Instructions for the task
You are asked to write out the full listing exactly as it stands.
..........
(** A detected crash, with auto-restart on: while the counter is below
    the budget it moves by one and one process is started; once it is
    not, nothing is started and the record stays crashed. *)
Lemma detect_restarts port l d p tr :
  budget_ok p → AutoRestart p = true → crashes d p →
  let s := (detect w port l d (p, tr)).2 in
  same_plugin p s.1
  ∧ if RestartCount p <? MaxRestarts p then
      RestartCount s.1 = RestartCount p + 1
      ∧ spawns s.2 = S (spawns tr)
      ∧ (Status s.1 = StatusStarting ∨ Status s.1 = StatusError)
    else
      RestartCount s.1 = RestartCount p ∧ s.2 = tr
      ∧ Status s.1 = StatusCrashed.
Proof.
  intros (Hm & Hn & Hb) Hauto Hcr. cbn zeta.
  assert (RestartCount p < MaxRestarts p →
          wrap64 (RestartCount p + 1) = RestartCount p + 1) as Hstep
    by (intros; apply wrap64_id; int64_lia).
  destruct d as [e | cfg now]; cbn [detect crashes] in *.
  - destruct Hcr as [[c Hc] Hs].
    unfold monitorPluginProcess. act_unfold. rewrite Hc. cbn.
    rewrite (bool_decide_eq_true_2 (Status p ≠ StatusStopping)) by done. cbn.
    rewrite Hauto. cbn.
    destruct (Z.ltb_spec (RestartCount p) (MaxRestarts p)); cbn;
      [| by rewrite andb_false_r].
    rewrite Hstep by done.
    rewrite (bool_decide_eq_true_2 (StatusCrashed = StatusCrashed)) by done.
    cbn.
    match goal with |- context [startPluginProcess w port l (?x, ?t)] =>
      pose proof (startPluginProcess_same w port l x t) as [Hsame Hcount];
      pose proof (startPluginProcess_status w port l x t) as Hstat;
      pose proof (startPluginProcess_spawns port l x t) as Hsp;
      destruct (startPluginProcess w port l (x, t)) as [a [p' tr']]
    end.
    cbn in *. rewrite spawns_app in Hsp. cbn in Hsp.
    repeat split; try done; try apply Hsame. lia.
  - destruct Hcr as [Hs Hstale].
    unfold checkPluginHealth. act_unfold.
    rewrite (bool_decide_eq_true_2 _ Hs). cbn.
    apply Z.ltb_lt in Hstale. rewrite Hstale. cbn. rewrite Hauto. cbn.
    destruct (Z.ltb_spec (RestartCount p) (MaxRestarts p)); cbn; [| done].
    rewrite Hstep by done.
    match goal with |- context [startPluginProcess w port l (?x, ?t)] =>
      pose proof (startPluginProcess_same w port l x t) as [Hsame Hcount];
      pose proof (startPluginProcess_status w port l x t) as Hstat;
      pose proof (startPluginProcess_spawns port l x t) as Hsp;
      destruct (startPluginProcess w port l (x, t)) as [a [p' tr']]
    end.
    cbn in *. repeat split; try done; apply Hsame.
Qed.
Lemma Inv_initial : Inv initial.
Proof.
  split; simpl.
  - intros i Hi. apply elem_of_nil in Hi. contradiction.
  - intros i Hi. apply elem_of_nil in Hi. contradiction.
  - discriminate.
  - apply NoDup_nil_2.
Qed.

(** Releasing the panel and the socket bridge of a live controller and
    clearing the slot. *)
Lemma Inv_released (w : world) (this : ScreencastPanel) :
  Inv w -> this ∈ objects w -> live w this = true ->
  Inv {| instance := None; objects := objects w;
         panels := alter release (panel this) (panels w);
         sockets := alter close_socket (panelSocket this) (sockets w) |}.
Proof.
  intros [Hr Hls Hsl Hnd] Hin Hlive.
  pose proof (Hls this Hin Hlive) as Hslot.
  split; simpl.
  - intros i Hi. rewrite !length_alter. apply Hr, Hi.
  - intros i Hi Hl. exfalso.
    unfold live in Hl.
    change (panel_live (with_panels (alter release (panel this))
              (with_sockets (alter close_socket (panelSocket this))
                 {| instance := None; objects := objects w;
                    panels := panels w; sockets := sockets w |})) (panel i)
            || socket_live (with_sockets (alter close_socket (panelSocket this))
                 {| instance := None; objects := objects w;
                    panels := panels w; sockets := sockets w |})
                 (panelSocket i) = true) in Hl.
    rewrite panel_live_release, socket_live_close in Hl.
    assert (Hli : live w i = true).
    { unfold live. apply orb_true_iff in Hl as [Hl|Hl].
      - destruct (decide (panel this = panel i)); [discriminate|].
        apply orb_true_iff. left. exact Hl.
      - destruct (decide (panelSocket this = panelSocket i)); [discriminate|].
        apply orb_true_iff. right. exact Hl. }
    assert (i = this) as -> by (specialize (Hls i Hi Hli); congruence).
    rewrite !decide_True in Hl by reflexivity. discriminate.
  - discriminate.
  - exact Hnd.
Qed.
..........
Answer to this problem
(** A detected crash, with auto-restart on: while the counter is below
    the budget it moves by one and one process is started; once it is
    not, nothing is started and the record stays crashed. *)
Lemma detect_restarts port l d p tr :
  budget_ok p → AutoRestart p = true → crashes d p →
  let s := (detect w port l d (p, tr)).2 in
  same_plugin p s.1
  ∧ if RestartCount p <? MaxRestarts p then
      RestartCount s.1 = RestartCount p + 1
      ∧ spawns s.2 = S (spawns tr)
      ∧ (Status s.1 = StatusStarting ∨ Status s.1 = StatusError)
    else
      RestartCount s.1 = RestartCount p ∧ s.2 = tr
      ∧ Status s.1 = StatusCrashed.
Proof.
  intros (Hm & Hn & Hb) Hauto Hcr. cbn zeta.
  assert (RestartCount p < MaxRestarts p →
          wrap64 (RestartCount p + 1) = RestartCount p + 1) as Hstep
    by (intros; apply wrap64_id; int64_lia).
  destruct d as [e | cfg now]; cbn [detect crashes] in *.
  - destruct Hcr as [[c Hc] Hs].
    unfold monitorPluginProcess. act_unfold. rewrite Hc. cbn.
    rewrite (bool_decide_eq_true_2 (Status p ≠ StatusStopping)) by done. cbn.
    rewrite Hauto. cbn.
    destruct (Z.ltb_spec (RestartCount p) (MaxRestarts p)); cbn;
      [| by rewrite andb_false_r].
    rewrite Hstep by done.
    rewrite (bool_decide_eq_true_2 (StatusCrashed = StatusCrashed)) by done.
    cbn.
    match goal with |- context [startPluginProcess w port l (?x, ?t)] =>
      pose proof (startPluginProcess_same w port l x t) as [Hsame Hcount];
      pose proof (startPluginProcess_status w port l x t) as Hstat;
      pose proof (startPluginProcess_spawns port l x t) as Hsp;
      destruct (startPluginProcess w port l (x, t)) as [a [p' tr']]
    end.
    cbn in *. rewrite spawns_app in Hsp. cbn in Hsp.
    repeat split; try done; try apply Hsame. lia.
  - destruct Hcr as [Hs Hstale].
    unfold checkPluginHealth. act_unfold.
    rewrite (bool_decide_eq_true_2 _ Hs). cbn.
    apply Z.ltb_lt in Hstale. rewrite Hstale. cbn. rewrite Hauto. cbn.
    destruct (Z.ltb_spec (RestartCount p) (MaxRestarts p)); cbn; [| done].
    rewrite Hstep by done.
    match goal with |- context [startPluginProcess w port l (?x, ?t)] =>
      pose proof (startPluginProcess_same w port l x t) as [Hsame Hcount];
      pose proof (startPluginProcess_status w port l x t) as Hstat;
      pose proof (startPluginProcess_spawns port l x t) as Hsp;
      destruct (startPluginProcess w port l (x, t)) as [a [p' tr']]
    end.
    cbn in *. repeat split; try done; apply Hsame.
Qed.
Lemma Inv_initial : Inv initial.
Proof.
  split; simpl.
  - intros i Hi. apply elem_of_nil in Hi. contradiction.
  - intros i Hi. apply elem_of_nil in Hi. contradiction.
  - discriminate.
  - apply NoDup_nil_2.
Qed.

(** Releasing the panel and the socket bridge of a live controller and
    clearing the slot. *)
Lemma Inv_released (w : world) (this : ScreencastPanel) :
  Inv w -> this ∈ objects w -> live w this = true ->
  Inv {| instance := None; objects := objects w;
         panels := alter release (panel this) (panels w);
         sockets := alter close_socket (panelSocket this) (sockets w) |}.
Proof.
  intros [Hr Hls Hsl Hnd] Hin Hlive.
  pose proof (Hls this Hin Hlive) as Hslot.
  split; simpl.
  - intros i Hi. rewrite !length_alter. apply Hr, Hi.
  - intros i Hi Hl. exfalso.
    unfold live in Hl.
    change (panel_live (with_panels (alter release (panel this))
              (with_sockets (alter close_socket (panelSocket this))
                 {| instance := None; objects := objects w;
                    panels := panels w; sockets := sockets w |})) (panel i)
            || socket_live (with_sockets (alter close_socket (panelSocket this))
                 {| instance := None; objects := objects w;
                    panels := panels w; sockets := sockets w |})
                 (panelSocket i) = true) in Hl.
    rewrite panel_live_release, socket_live_close in Hl.
    assert (Hli : live w i = true).
    { unfold live. apply orb_true_iff in Hl as [Hl|Hl].
      - destruct (decide (panel this = panel i)); [discriminate|].
        apply orb_true_iff. left. exact Hl.
      - destruct (decide (panelSocket this = panelSocket i)); [discriminate|].
        apply orb_true_iff. right. exact Hl. }
    assert (i = this) as -> by (specialize (Hls i Hi Hli); congruence).
    rewrite !decide_True in Hl by reflexivity. discriminate.
  - discriminate.
  - exact Hnd.
Qed.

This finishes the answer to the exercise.